Elle m'a obéit. J'ignore toujours ce qu'elle est actuellement devenue. A-t-elle reçu mon mot et mes fleurs ? A-t-elle perdu la totalité de ses souvenirs ?

Ces quelques questions prennent tout à coup beaucoup d'importance dans mon esprit tourmenté.

Je regarde le vêtement qu'ils m'ont donné à enfiler. Des bottes de cuirs, un pantalon noire, une chemise impeccable. Pas de casque. Si je veux mourir vite, je n'aurai qu'à sauter de mon dragon la tête la première vers le sol...

Le vrai problème dans tout ça c'est que je n'ai jamais été un suicidaire. Je dirai même que j'ai un instinct de survie très développé par rapport à la moyenne.

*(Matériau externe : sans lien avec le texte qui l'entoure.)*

(** * DV360 reporting server: the report-execution pipeline of [server.py]

    A shallow embedding of the Python functions [parse_csv_to_json],
    [format_date_for_api], [prepare_filters],
    [prepare_dimensions_and_metrics], [download_csv_from_gcs],
    [get_bid_manager_service], [get_dv360_service], [dv_run_report] and of
    the nine entity tools [dv_list_*] and [dv_get_*], followed by the
    properties proved about them.

    Conventions of the embedding.
    - A Python [str] is a [string]; a character is a code point below 256
      (an [ascii]), and the character classes of Python ([str.isdigit],
      [str.isspace]) are given on that range as the Unicode database has them.
    - A Python object is a [pyval]; an exception is an [exn]; a computation
      that may raise is a [result].
    - Library functions the source calls ([str.split], [str.strip],
      [str.replace], [int], [float], [csv.DictReader], [io.StringIO]) are
      written out after CPython's behaviour; the remote services, the
      environment and [repr] are fields of a [world]. *)

From Stdlib Require Import String Ascii List ZArith NArith Lia Bool DecimalString.
Import ListNotations.
Open Scope string_scope.
Set Warnings "-register-all".

(** ** Python strings *)

Module Py.

(** Code point of a character. *)
Definition ord (c : ascii) : nat := nat_of_ascii c.

(** The characters ['0'..'9']: the only code points below 256 that [int] and
    [float] read as decimal digits. *)
Definition is_decimal (c : ascii) : bool :=
  (48 <=? ord c)%nat && (ord c <=? 57)%nat.

(** [c.isdigit()]: the decimal digits and, below 256, the superscripts
    U+00B2, U+00B3 and U+00B9 (Numeric_Type=Digit). *)
Definition isdigit_char (c : ascii) : bool :=
  is_decimal c || (ord c =? 178)%nat || (ord c =? 179)%nat || (ord c =? 185)%nat.

(** [c.isspace()] below 256: U+0009..U+000D, U+001C..U+001F, U+0020, U+0085,
    U+00A0. *)
Definition isspace_char (c : ascii) : bool :=
  ((9 <=? ord c)%nat && (ord c <=? 13)%nat)
  || ((28 <=? ord c)%nat && (ord c <=? 31)%nat)
  || (ord c =? 32)%nat || (ord c =? 133)%nat || (ord c =? 160)%nat.

(** Value of a decimal digit. *)
Definition digit_value (c : ascii) : N := N.of_nat (ord c - 48).

Fixpoint forallb_str (p : ascii -> bool) (s : string) : bool :=
  match s with
  | EmptyString => true
  | String c s' => p c && forallb_str p s'
  end.

(** [s.isdigit()]: at least one character and every character a digit. *)
Definition isdigit (s : string) : bool :=
  match s with
  | EmptyString => false
  | _ => forallb_str isdigit_char s
  end.

(** [c in s] for a one-character [c]. *)
Fixpoint contains (c : ascii) (s : string) : bool :=
  match s with
  | EmptyString => false
  | String a s' => Ascii.eqb a c || contains c s'
  end.

(** Number of occurrences of [c] in [s] ([s.count(c)]). *)
Fixpoint count (c : ascii) (s : string) : nat :=
  match s with
  | EmptyString => 0
  | String a s' => (if Ascii.eqb a c then 1 else 0) + count c s'
  end.

(** [s.replace(c, '', 1)]: the first occurrence of [c] removed. *)
Fixpoint replace1 (c : ascii) (s : string) : string :=
  match s with
  | EmptyString => EmptyString
  | String a s' => if Ascii.eqb a c then s' else String a (replace1 c s')
  end.

(** [s.split(sep)] for a one-character separator: never empty, one more piece
    than there are separators. *)
Fixpoint split (sep : ascii) (s : string) : list string :=
  match s with
  | EmptyString => [EmptyString]
  | String c s' =>
      if Ascii.eqb c sep then EmptyString :: split sep s'
      else match split sep s' with
           | [] => [String c EmptyString]
           | p :: ps => String c p :: ps
           end
  end.

(** [sep.join(l)] for a one-character separator. *)
Fixpoint join (sep : ascii) (l : list string) : string :=
  match l with
  | [] => EmptyString
  | [p] => p
  | p :: ps => p ++ String sep (join sep ps)
  end.

Fixpoint lstrip (s : string) : string :=
  match s with
  | EmptyString => EmptyString
  | String c s' => if isspace_char c then lstrip s' else s
  end.

Fixpoint rstrip (s : string) : string :=
  match s with
  | EmptyString => EmptyString
  | String c s' =>
      match rstrip s' with
      | EmptyString => if isspace_char c then EmptyString else String c EmptyString
      | r => String c r
      end
  end.

(** [s.strip()]. *)
Definition strip (s : string) : string := rstrip (lstrip s).

(** [str(n)] for a natural number and for an integer. *)
Definition str_of_nat (n : nat) : string := NilZero.string_of_uint (Nat.to_uint n).
Definition str_of_Z (z : Z) : string := NilZero.string_of_int (Z.to_int z).

(** *** [int(s)] *)

(** [sys.get_int_max_str_digits()] as CPython ships it: [int] refuses a
    decimal string of more digits with a [ValueError]. *)
Definition int_max_str_digits : nat := 4300.

(** A leading ['+'] or ['-']. *)
Definition split_sign (s : string) : bool * string :=
  match s with
  | String c s' =>
      if Ascii.eqb c "-" then (true, s')
      else if Ascii.eqb c "+" then (false, s')
      else (false, s)
  | EmptyString => (false, s)
  end.

(** Digits with single underscores between them; returns the value and the
    number of digits. [after_us] says that the previous character was an
    underscore. *)
Fixpoint int_digits (after_us : bool) (acc : N) (cnt : nat) (s : string)
  : option (N * nat) :=
  match s with
  | EmptyString => if after_us then None else Some (acc, cnt)
  | String c s' =>
      if Ascii.eqb c "_" then
        if after_us then None else int_digits true acc cnt s'
      else if is_decimal c then
        int_digits false (10 * acc + digit_value c)%N (S cnt) s'
      else None
  end.

Definition int_body (s : string) : option (N * nat) :=
  match s with
  | EmptyString => None
  | String c _ => if Ascii.eqb c "_" then None else int_digits false 0%N 0 s
  end.

(** [int(s)] in base 10; [None] stands for the [ValueError]. Surrounding
    white space is dropped, a sign may lead, and the digits are counted
    against [int_max_str_digits]. *)
Definition int (s : string) : option Z :=
  let '(neg, body) := split_sign (strip s) in
  match int_body body with
  | Some (n, cnt) =>
      if (int_max_str_digits <? cnt)%nat then None
      else Some (if neg then (- Z.of_N n)%Z else Z.of_N n)
  | None => None
  end.

(** *** [float(s)] *)

(** A Python [float]. [Finite neg m e] is the binary64 number nearest to
    [(-1)^neg * m * 10^e]; the rounding itself is not computed. *)
Inductive pyfloat :=
| Finite (neg : bool) (mantissa : N) (exp10 : Z)
| Infinity (neg : bool)
| NaN.

(** Underscores are allowed only between two digits. [prev] is the previous
    character. *)
Definition is_underscore (prev : option ascii) : bool :=
  match prev with
  | Some p => Ascii.eqb p "_"
  | None => false
  end.

Fixpoint underscores_ok (prev : option ascii) (s : string) : bool :=
  match s with
  | EmptyString => negb (is_underscore prev)
  | String c s' =>
      (if Ascii.eqb c "_" then
         match prev with Some p => is_decimal p | None => false end
       else
         if is_underscore prev then is_decimal c else true)
      && underscores_ok (Some c) s'
  end.

Fixpoint remove_underscores (s : string) : string :=
  match s with
  | EmptyString => EmptyString
  | String c s' =>
      if Ascii.eqb c "_" then remove_underscores s' else String c (remove_underscores s')
  end.

(** Lower case of an ASCII letter. *)
Definition ascii_lower (c : ascii) : ascii :=
  if (65 <=? ord c)%nat && (ord c <=? 90)%nat then ascii_of_nat (ord c + 32) else c.

Fixpoint map_str (f : ascii -> ascii) (s : string) : string :=
  match s with
  | EmptyString => EmptyString
  | String c s' => String (f c) (map_str f s')
  end.

(** The longest prefix of decimal digits, and the rest. *)
Fixpoint span_digits (s : string) : string * string :=
  match s with
  | String c s' =>
      if is_decimal c then
        let '(d, r) := span_digits s' in (String c d, r)
      else (EmptyString, s)
  | EmptyString => (EmptyString, EmptyString)
  end.

Fixpoint digits_value (acc : N) (s : string) : N :=
  match s with
  | EmptyString => acc
  | String c s' => digits_value (10 * acc + digit_value c)%N s'
  end.

(** The exponent part: nothing, or [e]/[E], an optional sign and at least one
    digit, up to the end of the string. *)
Definition exponent (s : string) : option Z :=
  match s with
  | EmptyString => Some 0%Z
  | String c s' =>
      if Ascii.eqb (ascii_lower c) "e" then
        let '(neg, b) := split_sign s' in
        match span_digits b with
        | (String d ds, EmptyString) =>
            let v := Z.of_N (digits_value 0%N (String d ds)) in
            Some (if neg then (- v)%Z else v)
        | _ => None
        end
      else None
  end.

(** [float(s)]; [None] stands for the [ValueError]. *)
Definition float (s : string) : option pyfloat :=
  if negb (underscores_ok None s) then None else
  let '(neg, body) := split_sign (strip (remove_underscores s)) in
  let low := map_str ascii_lower body in
  if String.eqb low "inf" || String.eqb low "infinity" then Some (Infinity neg)
  else if String.eqb low "nan" then Some NaN
  else
    let '(ip, r1) := span_digits body in
    let '(fp, r2) :=
      match r1 with
      | String c r => if Ascii.eqb c "." then span_digits r else (EmptyString, r1)
      | EmptyString => (EmptyString, r1)
      end in
    match ip, fp with
    | EmptyString, EmptyString => None
    | _, _ =>
        match exponent r2 with
        | Some e =>
            Some (Finite neg (digits_value 0%N (ip ++ fp))
                    (e - Z.of_nat (String.length fp))%Z)
        | None => None
        end
    end.

End Py.

(** ** Python objects, exceptions and results *)

(** The objects the program handles: [None], booleans, integers, floats,
    strings, lists and dictionaries (insertion-ordered lists of items). *)
Inductive pyval :=
| PNone
| PBool (b : bool)
| PInt (z : Z)
| PFloat (f : Py.pyfloat)
| PStr (s : string)
| PList (l : list pyval)
| PDict (items : list (pyval * pyval)).

(** The subclasses of [Exception] the program meets. [OtherError] is any
    exception raised by a library or by the remote service; it carries its
    [str()]. *)
Inductive exn :=
| ValueError (msg : string)
| KeyError (key : string)
| TypeError (msg : string)
| AttributeError (msg : string)
| CsvError (msg : string)
| OtherError (msg : string).

(** [str(e)]. The keys of this program's [KeyError]s are plain identifiers,
    whose [repr] is the key between single quotes. *)
Definition str_exn (e : exn) : string :=
  match e with
  | ValueError m | TypeError m | AttributeError m | CsvError m | OtherError m => m
  | KeyError k => "'" ++ k ++ "'"
  end.

Inductive result (A : Type) :=
| Normal (a : A)
| Raise (e : exn).
Arguments Normal {A} a.
Arguments Raise {A} e.

(** [type(v).__name__]. *)
Definition type_name (v : pyval) : string :=
  match v with
  | PNone => "NoneType"
  | PBool _ => "bool"
  | PInt _ => "int"
  | PFloat _ => "float"
  | PStr _ => "str"
  | PList _ => "list"
  | PDict _ => "dict"
  end.

(** Equality of dictionary keys; the keys of this program are strings and
    [None]. *)
Definition key_eqb (a b : pyval) : bool :=
  match a, b with
  | PNone, PNone => true
  | PStr s, PStr t => String.eqb s t
  | PInt x, PInt y => Z.eqb x y
  | _, _ => false
  end.

Fixpoint dict_lookup (items : list (pyval * pyval)) (k : pyval) : option pyval :=
  match items with
  | [] => None
  | (k', v) :: rest => if key_eqb k' k then Some v else dict_lookup rest k
  end.

(** [d[k] = v]: an existing key keeps its position, a new one goes last. *)
Fixpoint dict_set (items : list (pyval * pyval)) (k v : pyval) : list (pyval * pyval) :=
  match items with
  | [] => [(k, v)]
  | (k', v') :: rest =>
      if key_eqb k' k then (k', v) :: rest else (k', v') :: dict_set rest k v
  end.

(** [dict(pairs)]. *)
Definition dict_of (pairs : list (pyval * pyval)) : list (pyval * pyval) :=
  fold_left (fun d kv => dict_set d (fst kv) (snd kv)) pairs [].

(** [v[key]] for a string [key]. *)
Definition getitem (v : pyval) (key : string) : result pyval :=
  match v with
  | PDict items =>
      match dict_lookup items (PStr key) with
      | Some x => Normal x
      | None => Raise (KeyError key)
      end
  | PStr _ => Raise (TypeError "string indices must be integers, not 'str'")
  | PList _ => Raise (TypeError "list indices must be integers or slices, not str")
  | _ => Raise (TypeError ("'" ++ type_name v ++ "' object is not subscriptable"))
  end.

(** [v.get(key, default)]. *)
Definition dict_get (v : pyval) (key : string) (default : pyval) : result pyval :=
  match v with
  | PDict items =>
      match dict_lookup items (PStr key) with
      | Some x => Normal x
      | None => Normal default
      end
  | _ => Raise (AttributeError ("'" ++ type_name v ++ "' object has no attribute 'get'"))
  end.

(** ** The [csv] module: [csv.reader] and [csv.DictReader] with the default
    (excel) dialect: delimiter comma, quote character U+0022, a doubled quote
    character inside a quoted field stands for one, not strict. *)

Module Csv.

Inductive parser_state :=
| START_RECORD
| START_FIELD
| IN_FIELD
| IN_QUOTED_FIELD
| QUOTE_IN_QUOTED_FIELD
| EAT_CRNL.

Record reader := mkReader {
  fields : list string;
  field : string;
  field_len : N;
  state : parser_state
}.

(** [csv.field_size_limit()]. *)
Definition field_limit : N := 131072.

Definition LF : ascii := "010"%char.
Definition CR : ascii := "013"%char.
Definition delimiter : ascii := ","%char.
Definition quotechar : ascii := "034"%char.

Je grimace. Cette foi-ci, il n'est pas question que je me défile. Je ne peux pas laisser une nouvelle fois Marguerite payer à ma place.

J'ai presque peur de la revoir. Mon cœur tremble à cette idée. Sans elle, à quoi aurait vraiment ressemblé ma vie ?

J'aurais probablement été rattrapé dès le premier soir de ma fuite. Je n'aurais jamais connu Azylis ni toutes les folles aventures que je traverse en ce moment. Je dois mes quelques véritables années de bonheur à Marguerite.

***

Deux gardes me poussent dans la salle. Je lève la tête. Le dragon qu'on m'assigne est une belle bête aux écailles rougeoyantes.

Je regrette tout à coup de ne m'être jamais intéressé à ce sport avant. Je remarque tout à coup que dans la pièce, il n'y a pas que mon dragon.

Il y en a également un autre aux écailles bleutés. Mon cœur tambourine dans ma poitrine lorsque j'entends quelques cris dans l'autre couloir, a l'autre bout de la pièce.

Deux gardes apparaissent alors, encadrant une jolie jeune fille de dix sept ans peut être. Je tente de rassembler mes souvenirs. Marguerite n'a même peut être que seize ans.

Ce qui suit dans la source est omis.